Required action
Return only the stretch of the material below that begins with the line containing "#[global] Arguments s_worker" and ends with the line containing "s) (s_log s).", exactly; both of those lines belong to it.

(Information shown begins)

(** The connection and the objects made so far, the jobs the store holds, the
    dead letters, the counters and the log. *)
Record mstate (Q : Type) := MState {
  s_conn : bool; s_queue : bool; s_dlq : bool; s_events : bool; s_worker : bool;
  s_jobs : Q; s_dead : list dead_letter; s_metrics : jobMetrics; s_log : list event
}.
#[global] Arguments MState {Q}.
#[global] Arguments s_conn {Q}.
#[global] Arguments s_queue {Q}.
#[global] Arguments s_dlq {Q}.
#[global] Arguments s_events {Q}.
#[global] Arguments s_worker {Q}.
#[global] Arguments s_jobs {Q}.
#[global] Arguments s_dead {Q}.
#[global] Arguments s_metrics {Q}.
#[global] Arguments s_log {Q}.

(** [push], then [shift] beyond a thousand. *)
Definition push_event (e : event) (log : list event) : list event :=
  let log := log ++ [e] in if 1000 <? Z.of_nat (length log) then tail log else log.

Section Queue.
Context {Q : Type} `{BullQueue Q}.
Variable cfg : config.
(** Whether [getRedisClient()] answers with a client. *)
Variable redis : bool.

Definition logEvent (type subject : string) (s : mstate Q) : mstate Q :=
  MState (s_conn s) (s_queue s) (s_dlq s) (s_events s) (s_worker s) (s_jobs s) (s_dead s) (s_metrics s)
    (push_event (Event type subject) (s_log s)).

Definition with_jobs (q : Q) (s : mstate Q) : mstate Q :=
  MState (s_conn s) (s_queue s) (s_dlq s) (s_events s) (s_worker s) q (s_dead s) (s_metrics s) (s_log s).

(Information shown ends)
(Information shown begins)

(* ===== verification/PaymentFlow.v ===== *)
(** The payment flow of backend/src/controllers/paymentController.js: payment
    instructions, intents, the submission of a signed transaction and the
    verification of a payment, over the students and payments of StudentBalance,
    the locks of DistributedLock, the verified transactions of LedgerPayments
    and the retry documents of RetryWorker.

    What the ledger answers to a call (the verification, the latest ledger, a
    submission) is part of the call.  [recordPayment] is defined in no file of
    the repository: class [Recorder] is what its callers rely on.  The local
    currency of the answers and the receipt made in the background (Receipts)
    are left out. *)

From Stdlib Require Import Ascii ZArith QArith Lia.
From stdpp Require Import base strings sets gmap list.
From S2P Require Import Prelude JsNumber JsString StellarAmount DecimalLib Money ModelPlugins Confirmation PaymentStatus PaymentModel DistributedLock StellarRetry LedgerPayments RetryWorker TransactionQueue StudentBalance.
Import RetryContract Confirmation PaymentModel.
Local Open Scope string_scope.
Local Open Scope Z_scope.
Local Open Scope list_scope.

(Information shown ends)

Solved problem
#[global] Arguments s_worker {Q}.
#[global] Arguments s_jobs {Q}.
#[global] Arguments s_dead {Q}.
#[global] Arguments s_metrics {Q}.
#[global] Arguments s_log {Q}.

(** [push], then [shift] beyond a thousand. *)
Definition push_event (e : event) (log : list event) : list event :=
  let log := log ++ [e] in if 1000 <? Z.of_nat (length log) then tail log else log.

Section Queue.
Context {Q : Type} `{BullQueue Q}.
Variable cfg : config.
(** Whether [getRedisClient()] answers with a client. *)
Variable redis : bool.

Definition logEvent (type subject : string) (s : mstate Q) : mstate Q :=
  MState (s_conn s) (s_queue s) (s_dlq s) (s_events s) (s_worker s) (s_jobs s) (s_dead s) (s_metrics s)
    (push_event (Event type subject) (s_log s)).

Definition with_jobs (q : Q) (s : mstate Q) : mstate Q :=
  MState (s_conn s) (s_queue s) (s_dlq s) (s_events s) (s_worker s) q (s_dead s) (s_metrics s) (s_log s).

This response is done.